To appreciate the overall fitness of these migrants, just ask how many Americans are in decent enough physical shape, let alone motivated to even think of walking a thousand-plus miles for a minimum-wage job.  I'd guess that if a typical unemployed American attempted to travel on foot from, say, Seattle, Washington to San Diego, California (1,065 miles), a comparable distance for those leaving Honduras to the Mexican border town of Reynosa across from McAllen, Texas, he would quickly drop out despite the interstate highway surfaces, conveniently available rest stops, motels, public restrooms, and ample restaurants.
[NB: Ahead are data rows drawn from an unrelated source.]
(** The word of an entry that points to the table in page [p]. *)
Definition table_entry (w : gpte_t) (p : Z) : gpte_t :=
  set_ppn p (set_user 1 (set_write 1 (set_present 1 w))).

Lemma table_entry_spec w p :
  0 <= p < 2 ^ 40 → e_present (table_entry w p) = true ∧ e_ppn (table_entry w p) = p.
Proof.
  intros Hp. unfold table_entry, e_present, e_ppn, set_ppn, set_user, set_write, set_present. split.
  - rewrite !bf_get_set_other by lia. by rewrite bf_get_set by lia.
  - rewrite bf_get_set by lia. by apply Z.mod_small.
Qed.

(** The five writes of [install_table] amount to [hooked]. *)
Lemma install_writes st q i pg p st2 :
  ram st !! q = Some pg → q ≠ p →
  let w3 := set_user 1 (set_write 1 (set_present 1 (entry (ram st) q i))) in
  ram st2 = <[p := ∅]> (<[q := <[i := w3]> pg]> (ram st)) →
  wr_ptr st2 (Some (q, i)) (set_ppn p) =
    Ok (set_ram st2 (hooked (ram st) q i p (table_entry (entry (ram st) q i) p))).
Proof.
  intros Hpg Hne w3 Hram.
  assert (ram st2 !! q = Some (<[i := w3]> pg)) as Hq2.
  { by rewrite Hram, lookup_insert_ne, lookup_insert_eq by done. }
  rewrite (wr_ptr_ok _ _ _ _ _ Hq2). do 2 f_equal. unfold hooked. rewrite Hpg, Hram. simpl.
  assert (entry (<[p:=∅]> (<[q:=<[i:=w3]> pg]> (ram st))) q i = w3) as ->.
  { rewrite entry_fresh by done. apply entry_insert_same. }
  rewrite (insert_insert_ne (ram st)) by done. by rewrite !insert_insert_eq.
Qed.

(** What installing tables does: the tree is well formed, nothing translates differently, no
    page is freed and the new tables were free. *)
Record installed (root : Z) (st st' : pages_t) : Prop := {
  is_wf : tree_wf st' root;
  is_trans : ∀ v, translate (ram st') root v = translate (ram st) root v;
  is_used : ∀ s, 0 <= s → used st s → used st' s;
  is_count : page_count st' = page_count st;
  is_new : ∀ path s, (length path <= 3)%nat → node (ram st') root path = Some s →
             node (ram st) root path = Some s ∨ ¬ used st s;
  is_ram : ∀ s, 0 <= s → used st s → (∀ path, (length path <= 3)%nat → node (ram st) root path ≠ Some s) →
             ram st' !! s = ram st !! s;
}.

Lemma installed_refl root st : tree_wf st root → installed root st st.
Proof. intros Hwf. split; auto. Qed.

Lemma installed_trans root st1 st2 st3 :
  installed root st1 st2 → installed root st2 st3 → installed root st1 st3.
Proof.
  intros [W1 T1 U1 C1 N1 R1] [W2 T2 U2 C2 N2 R2]. split; [done| | |congruence| |].
  - intros v. by rewrite T2.
  - intros s Hs Hu. by apply U2, U1.
  - intros path s Hl Hs. destruct (N2 path s Hl Hs) as [Hs2|Hnu].
    + by apply N1.
    + right. intros Hu. apply Hnu, U1; [|done]. apply (tw_table _ _ W2 path s Hl Hs).
  - intros s Hs Hu Hno. rewrite R2, R1; [done..|by apply U1|].
    intros path Hl Hn. by destruct (N1 path s Hl Hn); [eapply Hno|].
Qed.

Lemma install_spec (sel : vaddr_t → option eptr) vs virt st pq q i :
  vs_lock vs = mx_taken cur → tree_wf st (pml4_ppn vs) → (length pq <= 2)%nat →
  node (ram st) (pml4_ppn vs) pq = Some q →
  sel (va_of (ram st) (pml4_ppn vs) virt) = Some (q, i) →
  (∃ st', install_table cur sel vs virt (va_of (ram st) (pml4_ppn vs) virt) st =
            Ok (va_of (ram st') (pml4_ppn vs) virt, st') ∧
     installed (pml4_ppn vs) st st' ∧ is_Some (node (ram st') (pml4_ppn vs) (pq ++ [i])) ∧
     ∀ n, free_room (S n) st → free_room n st') ∨
  (install_table cur sel vs virt (va_of (ram st) (pml4_ppn vs) virt) st = Stop Panic ∧ ¬ free_room 1 st).
Proof.
  intros Hl Hwf Hlen Hq Hsel. unfold install_table. rewrite Hsel. simpl.
  destruct (tw_table _ _ Hwf pq q) as (Hqpg & Huq & [pg Hpg]); [lia|done|].
  unfold rd_ptr. simpl. rewrite (rd_entry_ok _ _ _ _ Hpg). simpl.
  destruct (e_present (entry (ram st) q i)) eqn:Hp; simpl.
  { left. exists st. split_and!; [done|by apply installed_refl| |intros n; by apply free_room_le; lia].
    rewrite (node_snoc _ _ _ _ i Hq), Hp. by eexists. }
  rewrite (wr_ptr_ok _ _ _ _ _ Hpg). simpl.
  erewrite wr_ptr_ok; [|apply lookup_insert_eq]. simpl.
  erewrite wr_ptr_ok; [|apply lookup_insert_eq]. simpl.
  unfold set_ram. simpl. rewrite !insert_insert_eq, !entry_insert_same.
  set (st1 := {| free_pages := _ |}).
  destruct (alloc_page_room cur st1 (set_ram_wf _ _ (tw_pages _ _ Hwf)))
    as [(p & st2 & Ha & Hppg & Hpu & Hram & Hupd & Hroom2)|[Ha Hnr]]; [left|right; by rewrite Ha].
  assert (q ≠ p) as Hqp by (by intros ->).
  rewrite Ha. simpl. rewrite (install_writes st q i pg p st2 Hpg Hqp Hram). simpl.
  set (w := table_entry (entry (ram st) q i) p).
  destruct (table_entry_spec (entry (ram st) q i) p) as [Hwp Hwn].
  { pose proof (tw_count _ _ Hwf). change (is_page st p) in Hppg. unfold is_page in Hppg. lia. }
  set (st3 := set_ram st2 (hooked (ram st) q i p w)).
  assert (pages_upd (λ s, s = p) true st st3) as Hupd3 by (by apply (set_ram_upd _ _ _ (ram st1))).
  assert (tree_wf st3 (pml4_ppn vs)) as Hwf3.
  { by apply (hooked_wf st (pml4_ppn vs) pq q i p w Hwf Hlen Hq Hppg Hpu Hwp Hwn). }
  rewrite resolve_ok by done. simpl. exists st3. split_and!; [done| | |done].
  - split; [done| | |apply (pu_count _ _ _ _ Hupd3)| |].
    + intros v. by apply (hooked_translate st (pml4_ppn vs) pq q i p w).
    + intros s Hs Hu. unfold used. destruct (decide (s = p)) as [->|].
      * by apply (pu_in _ _ _ _ Hupd3).
      * by rewrite (pu_out _ _ _ _ Hupd3).
    + intros path s Hlp Hs.
      destruct (hooked_node_cases st (pml4_ppn vs) pq q i p w Hwf Hlen Hq Hpu Hwp Hwn path s Hlp Hs)
        as [[_ ->]|[? _]]; [by right|by left].
    + intros s _ Hu Hno. unfold st3, hooked. simpl. rewrite lookup_insert_ne by (intros <-; by apply (Hno pq); [lia|]).
      rewrite lookup_insert_ne; [done|]. intros <-. by apply Hpu.
  - simpl. rewrite (hooked_node_new st (pml4_ppn vs) pq q i p w) by done. by eexists.
Qed.

(** ** Writing the last entry *)

Section leaf.
Context (st : pages_t) (root virt t : Z) (pg : page_t) (w : gpte_t).
Context (Hwf : tree_wf st root) (Ht : node (ram st) root [i3 virt; i2 virt; i1 virt] = Some t).
Context (Hpg : ram st !! t = Some pg).
Let r' := <[t := <[i0 virt := w]> pg]> (ram st).

Lemma leaf_entry s j : (s, j) ≠ (t, i0 virt) → entry r' s j = entry (ram st) s j.
Proof. intros Hne. by apply entry_insert_other. Qed.

(** The tables stay where they are. *)
Lemma leaf_node path : (length path <= 3)%nat → node r' root path = node (ram st) root path.
Proof.
  intros Hlen. apply node_ext. intros pre j rest s -> Hs. apply leaf_entry. intros [= -> _].
  rewrite length_app in Hlen. simpl in Hlen.
  assert (pre = [i3 virt; i2 virt; i1 virt]) as -> by (apply (tw_unique _ _ Hwf _ _ t); done || simpl; lia).
  simpl in Hlen. lia.
Qed.

Lemma leaf_translate_same :
  translate r' root virt = if e_present w then Some w else None.
Proof.
  unfold translate. rewrite leaf_node, Ht by (simpl; lia). simpl.
  unfold r'. by rewrite entry_insert_same.
Qed.

Lemma leaf_translate_other v :
  vpath v ≠ vpath virt → translate r' root v = translate (ram st) root v.
Proof.
  intros Hne. unfold translate. rewrite leaf_node by (simpl; lia).
  destruct (node (ram st) root [i3 v; i2 v; i1 v]) as [s|] eqn:Hs; [|done]. simpl.
  rewrite leaf_entry; [done|]. intros [= -> Hi0]. apply Hne. unfold vpath.
  assert ([i3 v; i2 v; i1 v] = [i3 virt; i2 virt; i1 virt]) as [= -> -> ->].
  { apply (tw_unique _ _ Hwf _ _ t); done || simpl; lia. }
  congruence.
Qed.

Lemma leaf_wf st' :
  pages_wf st' → page_count st' = page_count st → ram st' = r' →
  (∀ path q, (length path <= 3)%nat → node (ram st) root path = Some q → used st' q) →
  tree_wf st' root.
Proof.
  intros Hp Hc Hram Hu. pose proof Hwf as [_ Hcnt Htab Huniq]. split.
  - done.
  - by rewrite Hc.
  - intros path q Hl Hq. rewrite Hram, leaf_node in Hq by done.
    destruct (Htab path q Hl Hq) as (Hqp & _ & Hr). unfold is_page. rewrite Hc.
    split_and!; [apply Hqp|apply Hqp|by eapply Hu|]. rewrite Hram. unfold r'.
    destruct (decide (t = q)) as [->|]; [by rewrite lookup_insert_eq|by rewrite lookup_insert_ne].
  - intros path path' q Hl Hl' Hq Hq'. rewrite Hram, leaf_node in Hq, Hq' by done. by eapply Huniq.
Qed.
End leaf.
Talk of "an invasion" aside, completing this exodus will undoubtedly impress potential U.S. employers and encourage them to risk employing an undocumented dishwasher despite ICE and possible fines.  To be blunt, given a choice between hiring a jobless American accustomed to the good life with ample government welfare benefits versus a Guatemalan who has just journeyed 1,100 miles for a hotel maid job, preferring the Guatemalan is a no-brainer.  And these migrants know that employment will be especially plentiful in the multi-billion-dollar underground economy, where illegals work off the books in food service, construction, the hospitality industry, childcare, and similar under-the-radar small business jobs

As a bonus, these happy-to-find-work migrants are unlikely to demand expensive health insurance, sue for discrimination, or file complaints over workplace conditions with OSHA.  Nor do employers have to worry about discrimination-proofing the workplace with mandatory "sensitivity training."  No need to ask job applicants about their history of overcoming obstacles, assess their motivation, or request letters of recommendation.  Easy to imagine a job interview with an immigrant saying, "I wore out three pairs of flip-flops to get to this job interview for delivering pizzas.  Any questions?"
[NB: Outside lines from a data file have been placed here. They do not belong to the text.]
(* ===== verification/Strings.v ===== *)
(** The string functions of libutil/string.c over a byte-addressed memory. *)
From S2P Require Import Prelude Words.
Open Scope Z_scope.

(** Memory: the bytes that may be read and written, by address. *)
Abbreviation mem := (gmap Z Z).

(** A byte read, and a byte write. *)
Definition ld (m : mem) (a : Z) : res Z := of_option (m !! a).
Definition st (m : mem) (a b : Z) : res mem :=
  _ ← ld m a; mret (<[a := u8 b]> m).

(** The number of bytes a scan may look at: it stops at the latest where memory ends. *)
Definition scan_fuel (m : mem) : nat := S (size m).

(** The loop of [strlen] (kernel/libutil/string.c, lines 6-7). *)
Fixpoint strlen_loop (fuel : nat) (m : mem) (str len : Z) : res Z :=
  match fuel with
  | O => Stop NoFuel
  | S fuel => c ← ld m str; if c =? 0 then mret len else strlen_loop fuel m (str + 1) (len + 1)
  end.

(** [strlen] (kernel/libutil/string.c, lines 3-9). *)
Definition strlen (m : mem) (str : Z) : res Z := strlen_loop (scan_fuel m) m str 0.

(** The loop of [memcpy] (kernel/libutil/string.c, lines 16-17). *)
Fixpoint memcpy_loop (n : nat) (m : mem) (s1 s2 : Z) : res mem :=
  match n with
  | O => mret m
  | S n => b ← ld m s2; m ← st m s1 b; memcpy_loop n m (s1 + 1) (s2 + 1)
  end.

(** [memcpy] (kernel/libutil/string.c, lines 11-19). *)
Definition memcpy (m : mem) (dest src length : Z) : res mem :=
  memcpy_loop (Z.to_nat length) m dest src.

(** The loop of [memset] (kernel/libutil/string.c, lines 27-28). *)
Fixpoint memset_loop (n : nat) (m : mem) (s c : Z) : res mem :=
  match n with
  | O => mret m
  | S n => m ← st m s c; memset_loop n m (s + 1) c
  end.

(** [memset] (kernel/libutil/string.c, lines 24-30). *)
Definition memset (m : mem) (block c size : Z) : res mem := memset_loop (Z.to_nat size) m block c.

(** [strcpy] (kernel/libutil/string.c, lines 32-36). *)
Definition strcpy (m : mem) (dest src : Z) : res mem :=
  len ← strlen m src; memcpy m dest src (len + 1).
To repeat, the caravan is fundamentally about economics – a fresh supply of motivated low-wage workers whose liabilities – the cost of educating their children, government-paid health care, and occasional gang violence – will be outsourced to the American taxpayer, not the employer.  Talk of "asylum," "humanitarian crisis," and similar high-sounding justifying verbiage is deceitful.  This is "mobs for jobs," so to speak.

President Trump knows full well that a booming economy is a magnet for non-U.S. job-seekers and record-low unemployment, particularly among black Americans (an enormous accomplishment), cannot survive these caravans.  The dynamics are inescapably hydraulic: as unemployment is pushed down to historic lows, up goes the incentives for foreign workers to seek American jobs.  Basic supply and demand.
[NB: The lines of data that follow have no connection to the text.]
Lemma k_map_Ok (k : kernel A F) p vs v ppn flags st :
  k_vspaces k !! p = Some vs →
  vspace_map (current_task k) vs v ppn flags (phys_of k) = Ok (vs, st) →
  k_map p v ppn flags k = Ok (tt, with_phys st k).
Proof.
  intros Hp Hm. unfold k_map. kpure. kstep (load_Ok (O := vspace_object) _ _ _ Hp).
  assert (on_pages (vspace_map (current_task k) vs v ppn flags) k = Ok (vs, with_phys st k)) as Ho.
  { unfold on_pages, on_heap, on_store, phys_of in *. by rewrite Hm. }
  kstep Ho. unfold put, modify. cbn [objs set_objs vspace_object]. do 2 f_equal.
  change (k_vspaces (with_phys st k)) with (k_vspaces k). rewrite insert_id by done. by destruct k.
Qed.

Lemma k_alloc_page_Stop (k : kernel A F) w :
  alloc_page (current_task k) (phys_of k) = Stop w → k_alloc_page k = Stop w.
Proof.
  intros Ha. unfold k_alloc_page. kpure. unfold on_pages, on_heap, on_store, phys_of in *. by rewrite Ha.
Qed.

Lemma k_map_Stop (k : kernel A F) p vs v ppn flags w :
  k_vspaces k !! p = Some vs →
  vspace_map (current_task k) vs v ppn flags (phys_of k) = Stop w →
  k_map p v ppn flags k = Stop w.
Proof.
  intros Hp Hm. unfold k_map. kpure. kstep (load_Ok (O := vspace_object) _ _ _ Hp).
  apply K_bind_Stop. unfold on_pages, on_heap, on_store, phys_of in *. by rewrite Hm.
Qed.

Lemma k_unmap_Ok (k : kernel A F) p vs v b st :
  k_vspaces k !! p = Some vs →
  vspace_unmap (current_task k) vs v (phys_of k) = Ok (b, vs, st) →
  k_unmap p v k = Ok (b, with_phys st k).
Proof.
  intros Hp Hm. unfold k_unmap. kpure. kstep (load_Ok (O := vspace_object) _ _ _ Hp).
  assert (on_pages (vspace_unmap (current_task k) vs v) k = Ok ((b, vs), with_phys st k)) as Ho.
  { unfold on_pages, on_heap, on_store, phys_of in *. by rewrite Hm. }
  kstep Ho. kpure. cbn [objs set_objs vspace_object]. unfold mret, K_ret. do 2 f_equal.
  change (k_vspaces (with_phys st k)) with (k_vspaces k). rewrite insert_id by done. by destruct k.
Qed.

(** An allocation, seen from the store. *)
Lemma new_Ok n (k : kernel A F) p h :
  km_alloc n (heap (k_store k)) = Ok (p, h) →
  new n k = Ok (p, set_k_store {| nodes := nodes (k_store k); heap := h |} k).
Proof. intros Ha. unfold new, on_heap, on_store. by rewrite Ha. Qed.

Lemma store_wf_alloc `{KL : !KmallocLaws A} (s : store A) n p h :
  store_wf s → km_room n (heap s) → km_alloc n (heap s) = Ok (p, h) →
  store_wf ({| nodes := nodes s; heap := h |} : store A) ∧ p ∉ km_live (heap s) ∧ p ≠ 0.
Proof.
  intros [Hi Hl Hn] Hr Ha. destruct (km_alloc_ok _ _ _ _ Hi Hr Ha) as (Hi' & Hp & Hnl & Hlive).
  split_and!; [|done|done]. split; simpl; [done| |done]. rewrite Hlive. clear -Hl. set_solver.
Qed.

Lemma list_repr_heap lst xs (s : store A) h :
  list_repr lst xs s → list_repr lst xs ({| nodes := nodes s; heap := h |} : store A).
Proof. intros [? ? ? ? ? ? Hc]. by split. Qed.

(** The body of a search leaves the state alone until it finds something. *)
Lemma run_payloads_none {R} xs (body : Z → K (kernel A F) (option R)) k :
  (∀ x, x ∈ xs → body x k = Ok (None, k)) → run_payloads xs body k = Ok (None, k).
Proof.
  induction xs as [|x xs IH]; intros Hb; [done|]. cbn [run_payloads].
  kstep (Hb x ltac:(left)). apply IH. intros y Hy. apply Hb. by right.
Qed.

Lemma run_payloads_app {R} l1 l2 (body : Z → K (kernel A F) (option R)) k :
  (∀ x, x ∈ l1 → body x k = Ok (None, k)) → run_payloads (l1 ++ l2) body k = run_payloads l2 body k.
Proof.
  induction l1 as [|x l1 IH]; intros Hb; [done|]. cbn [run_payloads app].
  kstep (Hb x ltac:(left)). apply IH. intros y Hy. apply Hb. by right.
Qed.

(** The loop follows the sequence as long as its body does not touch the list. *)
Lemma foreach_from_payloads {R} `{KL : !KmallocLaws A} fuel xs p (body : Z → K (kernel A F) (option R)) (k : kernel A F) :
  store_wf (k_store k) → dseg (node_at (nodes (k_store k))) p xs 0 → (length xs < fuel)%nat →
  (∀ x k' k'', x ∈ xs.*2 → body x k' = Ok (None, k'') → k_store k' = k_store k → k_store k'' = k_store k) →
  foreach_from fuel (head_addr xs 0) body k = run_payloads xs.*2 body k.
Proof.
  revert fuel p k. induction xs as [|[a x] xs IH]; intros fuel p k Hs Hc Hf Hb;
    (destruct fuel as [|fuel]; [simpl in Hf; lia|]); [done|].
  cbn [foreach_from run_payloads head_addr fmap list_fmap snd].
  rewrite (proj2 (Z.eqb_neq a 0)) by (eapply chain_nonnull; [done..|]; by left).
  destruct Hc as [Ha Hc]. unfold of_store, list_it_get, list_it_next.
  unfold mbind at 1, K_bind at 1. rewrite (rd_node _ _ _ _ _ Ha). cbn [fmap res_fmap it_payload].
  unfold mbind at 1 3, K_bind at 1 3. destruct (body x k) as [[[r|] k']|w] eqn:Hx; [done| |done].
  assert (k_store k' = k_store k) as Hk' by (apply (Hb x k); [by left|done|done]).
  unfold mbind, K_bind. rewrite Hk', (rd_node _ _ _ _ _ Ha). cbn [fmap res_fmap it_next].
  apply (IH fuel a); [by rewrite Hk'|by rewrite Hk'|simpl in Hf; lia|].
  intros y k1 k2 Hy. rewrite Hk'. apply Hb. by right.
Qed.

Lemma foreach_payloads {R} `{KL : !KmallocLaws A} l xs (body : Z → K (kernel A F) (option R)) (k : kernel A F) :
  store_wf (k_store k) → list_repr l xs (k_store k) →
  (∀ x k' k'', x ∈ xs.*2 → body x k' = Ok (None, k'') → k_store k' = k_store k → k_store k'' = k_store k) →
  foreach l body k = run_payloads xs.*2 body k.
Proof.
  intros Hs Hl Hb. unfold foreach. unfold mbind, K_bind, gets, lift, list_it_front. rewrite (sanity _ _ _ Hl).
  cbn [mbind res_bind]. unfold mret, res_ret. rewrite (lr_first _ _ _ Hl).
  apply (foreach_from_payloads _ xs 0); [done|apply Hl| |done].
  unfold walk_fuel. pose proof (chain_length _ _ _ _ (lr_nodup _ _ _ Hl) (lr_chain _ _ _ Hl)). lia.
Qed.

(** ** Allocation *)

(** The reasons for which the allocator stops. *)
Definition no_memory (w : stop) : Prop := ∃ n h, km_alloc n h = Stop w.

(** A call that ends with [Q], or in the allocator. *)
Definition does (m : K (kernel A F) unit) (k : kernel A F) (Q : kernel A F → Prop) : Prop :=
  (∃ k', m k = Ok (tt, k') ∧ Q k') ∨ (∃ w, m k = Stop w ∧ no_memory w).

Lemma does_bind m (g : K (kernel A F) unit) k Q R :
  does m k Q → (∀ k', Q k' → does g k' R) → does (m;; g) k R.
Proof.
  intros [(k1 & Hm & Hq)|(w & Hm & Hw)] Hg; unfold does.
  - rewrite (K_bind_Ok _ _ _ _ _ Hm). by apply Hg.
  - right. exists w. split; [by apply K_bind_Stop|done].
Qed.

Lemma does_ret k (Q : kernel A F → Prop) : Q k → does (mret tt) k Q.
Proof. intros HQ. left. by exists k. Qed.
Ironically, the left that has traditionally opposed the flood of cheap foreign labor for the obvious reason that this influx hurts economically struggling Americans.  But today's left, at least the Democratic Party version, embraces the reverse, perhaps believing that the American workers' best interests lie in sacrificing their jobs to help (eventually) elect more Democrats.

We've come a long way from 1969, when the civil rights icon Reverend Ralph Abernathy; the liberal senator Walter Mondale; and Cesar Chávez, the much admired defender of immigrant Mexican laborers, marched to the Mexican border to protest farmers' use of illegal aliens as strikebreakers.  In fact, during the '70s, Chávez, whom the N.Y. Times called "the Martin Luther King of Chicanos," was at the forefront of the campaign to seal the southern border to boost wages of poorly paid Mexican "stoop labor" in California.  Cesar even sent his cousin, ex-con Manuel Chávez, and others to brutally beat those attempting to cross the border, a tactic absolutely forbidden to the government's Border Patrol.  Today, that delegation of eminent liberals would be joined by President Trump, who would stand shoulder to shoulder with Manuel Chávez and cousin Cesar.

Perhaps the key takeaway of this caravan crisis is that sustaining low unemployment without inviting hordes of illegals is a quandary of the first order.  Unfortunately, squaring this circle may be impossible.